Conversion Disorder Mystery: Holly Longford
Conversion disorder, a bizarre and extremely rare condition, strikes down otherwise healthy young people, leaving them unable to walk or talk.
It has doctors baffled because physically the patients have nothing wrong with them. Doctors say there shouldn’t be anything wrong with Adelaide teenager Holly Longford. Yet sixteen-year-old Holly has been living a nightmare existence for over a year.
Her world was turned upside down fourteen months ago after a collision while playing netball. “I first got sick because I got punched in the back playing netball one night. I came off the court crying because my back was in so much pain. The days progressed and I just got worse,” Holly said. She saw chiropractors, physios and doctors, but none could help.
“I got admitted to another doctor and he put me on fluoxetine. I had a reaction to it so it sent my boxy off to spasming seizures. That’s when I was admitted into hospital, shaking uncontrollably, not being able to stop. I couldn’t walk at all,” Holly said.
She spent two weeks in hospital learning how to walk again, but despite countless tests and scans doctors couldn’t find anything physically wrong. For her mum Wendy the unknown was frightening. “You just see your little girl deteriorate and they can’t find anything. That’s a hard thing as a parent – you don’t want it to be a psychological thing because you can’t fix that,” Wendy said.

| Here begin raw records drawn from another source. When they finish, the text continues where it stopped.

(** A reachable terminal node gives a terminal path from the start. *)
Lemma terminal_path_found d :
  start_node d ∈ node_keys d ->
  (forall e, e ∈ edges d -> check_edge (node_keys d) e = Ok tt) ->
  dfs (adjacency d) (search_fuel d) ∅ (start_node d) = universe d ->
  (exists kv, kv ∈ nodes d /\ is_in (type kv.2) TERMINAL_NODE_TYPES = true) ->
  has_terminal_path (adjacency d) (is_terminal d) (search_fuel d) (start_node d) ∅ = true.
Proof.
  intros Hs He Hr ([k s] & Hin & Hk%is_in_true).
  assert (Hc : closed_under (adjacency d) (universe d)).
  { apply universe_closed. intros e H%He%check_edge_ok. apply H. }
  apply (has_terminal_path_spec _ _ _ Hc); [by apply elem_of_universe|].
  exists k. split; [apply is_terminal_true; eauto|]. apply rtc_adjacency.
  apply reachability_check; [done..|]. apply list_elem_of_fmap. by exists (k, s).
Qed.

(** The configuration checks that follow the graph search have errors of their
    own. *)
Lemma config_checks_raise d :
  raises_only (fun e => e <> dve "no_terminal_path")
    (for_each (fun kv => check_rag kv.2) (nodes d) ;;!
     raise_if (1 <? length (filter (fun kv => is_memory_commit kv.2 = true) (nodes d)))
       (dve "multiple_memory_commit_nodes") ;;!
     for_each (fun kv => check_data_merge (node_keys d) kv.2) (nodes d)).
Proof.
  apply raises_only_bind; [apply raises_only_rfold | intros _ _].
  { intros _ [k s] _. simpl. unfold check_rag. by repeat case_match. }
  apply raises_only_bind; [by destruct (1 <? _) | intros _ _].
  apply raises_only_rfold. intros _ [k s] _. simpl. unfold check_data_merge.
  repeat case_match; try done. apply raises_only_rfold. intros _ rule _.
  unfold check_rule. repeat case_match; try done. by destruct (is_in _ _).
Qed.

(** Static validation accepts exactly the well-formed graphs: no deprecated
    node type, a known start node, edges between known nodes with a non-blank
    condition, every node reachable from the start, a terminal node, object-valued
    RAG pipelines, at most one memory commit, and merge rules that name nodes of
    the graph.  Its search for a terminal path never rejects anything:
    [no_terminal_path] is not an outcome, because reachability and the existence of
    a terminal node already imply such a path. *)
Theorem validate_correct d :
  (validate d = Ok tt <-> graph_valid d) /\ validate d <> Err (dve "no_terminal_path").
Proof.
  split; [apply validate_iff|]. unfold validate.
  intros [Hf|([] & _ & H)]%rbind_err.
  { apply for_each_err in Hf as (x & _ & Hx). destruct (is_in _ _) in Hx; discriminate. }
  apply rbind_err in H as [Hf|([] & Hs%guard_ok & H)]; [by destruct (is_in _ _) in Hf|].
  apply rbind_err in H as [Hf|([] & He & H)].
  { apply for_each_err in Hf as (x & _ & Hx). unfold check_edge in Hx.
    destruct (_ && _), (blank _) in Hx; discriminate. }
  apply rbind_err in H as [Hf|([] & Hr%guard_ok & H)]; [by destruct (bool_decide _) in Hf|].
  apply rbind_err in H as [Hf|([] & Ht%guard_ok & H)]; [by destruct (existsb _ _) in Hf|].
  rewrite terminal_path_found in H.
  - simpl in H. by pose proof (config_checks_raise d) as Hc; rewrite H in Hc.
  - by apply is_in_true.
  - by apply for_each_ok.
  - by apply bool_decide_eq_true in Hr.
  - by apply existsb_elem_of.
Qed.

Holly thought she’d recovered, but it was not for long. The spasming in the legs returned and she was readmitted to hospital. And that’s when she was diagnosed with the rare and mysterious Conversion Disorder. While it seems unbelievable, Dr Andrew Court from the Royal Children’s Hospital in Melbourne says it’s very real, and illustrates the power of the mind over the body.
“Conversion disorder is a disorder where patients present with signs and symptoms of a neurological illness as having a stroke or seizure of some description. But there’s no actual underlying physical illness – instead it’s the body’s response to some kind of stress,” Dr Court said.